To summarise can stick insects be kept in a heavily planted vivarium and succesfully complete their life cycle?

Sent from my LG-D855 using Tapatalk


----------



## FishForLife2001 (Sep 23, 2014)

Any advice appreciated 

Sent from my LG-D855 using Tapatalk


----------



## Madseyden (Sep 17, 2008)

Stickies do not thrive well in high humidity. Depending on what sort you are getting depends on their food. I feed all mine on bramble as it is available all year round. Another alternative is privet. I have Indian, Giant Spiny, Giant Lime to name a few and they all live in nets. These allow the correct air flow and are easy to mist once a day. 

I use paper towel as substrate as if easy to collect any eggs and clear their pooh.


----------



## FishForLife2001 (Sep 23, 2014)

I had read around 80% humidity was a good goal?

I had been thinking either Indians or black beauties.

Do the eggs actually need collecting though? Does the parent eat them, do they need different conditions or is it just easier? 

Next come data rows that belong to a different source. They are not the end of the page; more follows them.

Definition Server__dispatch (rs : Server) (st : St) (req : reqMsg)
    : outcome (Server * St * replyMsg) :=
  let rs' := mkServer (services rs) (i64 (srv_count rs + 1)) (dispatchf rs) in
  let! (serviceName, methodName) := split_method (req_svcMeth req) in
  match dispatchf rs with
  | Some f =>
      let '(rep, ok) := f (req_svcMeth req) (req_args req) in
      Ret (rs', st, mkReply ok rep)
  | None =>
      match services rs !! serviceName with
      | Some service =>
          let! (st', rep) := Service__dispatch service st methodName req in
          Ret (rs', st', rep)
      | None => Fatal "labrpc.Server.dispatch(): unknown service"
      end
  end.

Definition Server__Dispatch (rs : Server) (st : St) (svcMeth clnt args : string)
    : outcome (Server * St * (string * bool)) :=
  let! (rs', st', rep) := Server__dispatch rs st (mkReq clnt svcMeth args) in
  Ret (rs', st', (reply_reply rep, reply_ok rep)).

Definition Server__GetCount (rs : Server) : Z := srv_count rs.

(** [GetCount] of a server that was deleted or never added dereferences a
    nil pointer. *)
Definition Network__GetCount (rn : Network) (heap : gmap nat Server) (servername : string)
    : outcome Z :=
  match server_at rn servername with
  | Some id => match heap !! id with Some rs => Ret (Server__GetCount rs) | None => Panic end
  | None => Panic
  end.

End server.
Arguments method : clear implicits.
Arguments Service : clear implicits.
Arguments Server : clear implicits.

(** ** Lemmas *)

(** What the caller and the server saw of a request. *)
Definition delivery_of (r : proc_result) : delivery :=
  match pr_server r with
  | None => ReqDropped
  | Some _ => if reply_ok (pr_reply r) then Delivered else RepDropped
  end.

Lemma isServerDead_false rn endname servername server :
  Network__isServerDead rn endname servername server = false ↔
  end_enabled rn endname = true ∧ server_at rn servername = Some server.
Proof.
  unfold Network__isServerDead. destruct (end_enabled rn endname); simpl; [|naive_solver].
  case_bool_decide; naive_solver.
Qed.

(** The live target of an end. *)
Definition target (rn : Network) (endname servername : string) (server : nat) : Prop :=
  end_enabled rn endname = true ∧ end_server rn endname = Some servername ∧
  server_at rn servername = Some server.

(** The server, if any, that a request on this end would be given to. *)
Definition target_server (rn : Network) (endname : string) : option (string * nat) :=
  if end_enabled rn endname then
    servername ← end_server rn endname; server ← server_at rn servername;
    Some (servername, server)
  else None.

Lemma target_server_Some rn endname servername server :
  target_server rn endname = Some (servername, server) ↔ target rn endname servername server.
Proof.
  unfold target_server, target.
  destruct (end_enabled rn endname); [|split; [done|by intros [? _]]].
  destruct (end_server rn endname) as [n|]; simpl; [|split; [done|by intros (_ & ? & _)]].
  destruct (server_at rn n) as [id|] eqn:E; simpl; split; try done.
  - intros [= <- <-]. done.
  - intros (_ & [= <-] & Hs). congruence.
  - intros (_ & [= <-] & Hs). congruence.
Qed.

(** [processReq], with the branch structure of the source flattened. *)
Lemma processReq_spec rn req dispatch env :
  Network__processReq rn req dispatch env =
    match target_server rn (req_endname req) with
    | None =>
        Some (mkProcResult None failReply
                (if longDelays (pe_final env) then pe_long env mod LONGDELAY
                 else pe_long env mod 100) 0)
    | Some (servername, server) =>
        let unreliable := negb (reliable rn) in
        let delay := if unreliable then pe_short env mod SHORTDELAY else 0 in
        if unreliable && bool_decide (pe_drop_req env mod 1000 < 100)
        then Some (mkProcResult None failReply delay 0)
        else
          replyOK ← wait_reply (pe_polls env) (req_endname req) servername server;
          if negb replyOK ||
             Network__isServerDead (pe_final env) (req_endname req) servername server
          then Some (mkProcResult (Some server) failReply delay 0)
          else if unreliable && bool_decide (pe_drop_rep env mod 1000 < 100)
          then Some (mkProcResult (Some server) failReply delay 0)
          else
            let reply := dispatch server in
            let n := Z.of_nat (String.length (reply_reply reply)) in
            if longReordering rn && bool_decide (pe_reorder env < 600)
            then Some (mkProcResult (Some server) reply (delay + 200 + pe_reorder_ms env) n)
            else Some (mkProcResult (Some server) reply delay n)
    end.
Proof.
  unfold Network__processReq, target_server, Network__readEndnameInfo. simpl.
  destruct (end_enabled rn (req_endname req)); [|done].
  destruct (end_server rn (req_endname req)) as [servername|]; simpl; [|done].
  by destruct (server_at rn servername).
Qed.

(** ** Theorems *)

(** What a reply means: whatever happens to the network while a request
    is processed, a positive reply is the handler's own reply, from the
    server the end was connected to when the request was read; that
    server was started on the request exactly then, and at the last check
    the end was still enabled and the server still the one registered
    under its name.  So no client hears from a server that has been
    deleted or replaced, and a request whose handler was not started is
    never answered positively. *)
Theorem processReq_reply (rn : Network) (req : reqMsg) (dispatch : nat → replyMsg)
    (env : proc_env) (r : proc_result) :
  Network__processReq rn req dispatch env = Some r →
  match delivery_of r with
  | ReqDropped => pr_reply r = failReply ∧ pr_server r = None
  | RepDropped =>
      ∃ servername server, target rn (req_endname req) servername server ∧
        pr_server r = Some server ∧ (pr_reply r = failReply ∨ pr_reply r = dispatch server)
  | Delivered =>
      ∃ servername server, target rn (req_endname req) servername server ∧
        pr_server r = Some server ∧ pr_reply r = dispatch server ∧
        end_enabled (pe_final env) (req_endname req) = true ∧
        server_at (pe_final env) servername = Some server
  end.
Proof.
  rewrite processReq_spec.
  destruct (target_server rn (req_endname req)) as [[servername server]|] eqn:Ht;
    [|by intros [= <-]].
  apply target_server_Some in Ht. simpl. case_match; [by intros [= <-]|].
  destruct (wait_reply _ _ _ _) as [replyOK|]; simpl; [|done].
  unfold delivery_of.
  case_match eqn:Hd; [intros [= <-]; simpl; by eauto 10|].
  apply orb_false_iff in Hd as [_ Hdead]. apply isServerDead_false in Hdead as [??].
  case_match; [intros [= <-]; simpl; by eauto 10|].
  case_match; intros [= <-]; simpl; destruct (reply_ok (dispatch server)); exists servername, server; split_and!; auto.
Qed.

The purpose of a bioactive substrate is to remove waste products.

Sent from my LG-D855 using Tapatalk


----------



## Madseyden (Sep 17, 2008)

The peruvian (black beauty ) will thrive at typical room temperature, with a relative humidity reading on the dry side, between 40-60% humidity. Any higher and they won't shed properly eg loss if limbs. I've kept all of mine in nets as they need airflow. Indians are so easy to keep. 
My favourite are Thai. They get really big:










Eggs you can leave on the floor or keep in a separate tub with a piece of kitchen towel. Spray the tub lightly but not the eggs.

I spray the nets twice a day. Change their bramble once a week or until dry.

I've been keeping stickies for 8 years now and try to introduce different breeds. Some are more hardy than others. 

Any other questions just PM me any time ***128522;


----------



## FishForLife2001 (Sep 23, 2014)

Thanks for the advice!

Sent from my LG-D855 using Tapatalk


----------



## Cicindela (Nov 28, 2014)

Hi there, Have you thought about mantids- they actually will react to you and look around the room, you can feed them with forceps and mine would be happy to perch on my hand and nibble away at their dinner:2thumb:. The nice thing with mantids is that you could plant up a viv and put the mantid in, I found when I had my sticks that the food plant- in my case bramble- was a bit of a hassle taking it out to replace with fresh and would disturb any long term plants. Just an idea as out of the two I found mantids to be more fun, personalty wise, keeping and maintaining.
Best of luck!
There are mine


----------



## FishForLife2001 (Sep 23, 2014)

I have considered them but from some brief research it seems they are quite difficult. Can you recommned a good beginner species of a decent size and quite attractive? 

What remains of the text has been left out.